ABOUT THIS EXERCISE |
Your answer should be the lines below from the one holding "Every loop of" through the one holding "(** [Error<E>] *)", copied exactly and with nothing else.

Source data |
########
(* ===== verification/ForkTree.v ===== *)
(** The fork tree (utils/fork-tree/src/lib.rs): pending blocks across several
    branches, with the searches, imports, pruning and finalization that
    consensus code runs on it.

    Every loop of the source runs over an explicit stack or queue; the theorems
    relate each of them to a structural definition on trees, and show what the
    operations keep: the order of numbers and ancestry along branches, the
    finalized number below all roots, and no node lost or invented. *)

From stdpp Require Import base numbers list option gmap sets fin_maps sorting.
From S2P Require Import Prelude.

Local Open Scope rust_scope.

(** * Data *)

(** [Error<E>] *)
Inductive Error (E : Type) :=
| Duplicate
| UnfinalizedAncestor
| Revert
| Client (e : E).
Arguments Duplicate {E}.
Arguments UnfinalizedAncestor {E}.
Arguments Revert {E}.
Arguments Client {E} e.

Inductive FinalizationResult (V : Type) :=
| Changed (data : option V)
| Unchanged.
Arguments Changed {V} data.
Arguments Unchanged {V}.

Inductive FilterAction := Remove | KeepNode | KeepTree.

(** [Node<H, N, V>]; the block numbers [N] are integers. *)
#[warnings="-register-all"]
Inductive Node (H V : Type) := mkNode {
  hash : H;
  number : Z;
  data : V;
  children : list (Node H V);
}.
Arguments mkNode {H V} _ _ _ _.
Arguments hash {H V} _.
Arguments number {H V} _.
Arguments data {H V} _.
Arguments children {H V} _.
########
RESPONSE |
    Every loop of the source runs over an explicit stack or queue; the theorems
    relate each of them to a structural definition on trees, and show what the
    operations keep: the order of numbers and ancestry along branches, the
    finalized number below all roots, and no node lost or invented. *)

From stdpp Require Import base numbers list option gmap sets fin_maps sorting.
From S2P Require Import Prelude.

Local Open Scope rust_scope.

(** * Data *)

(** [Error<E>] *)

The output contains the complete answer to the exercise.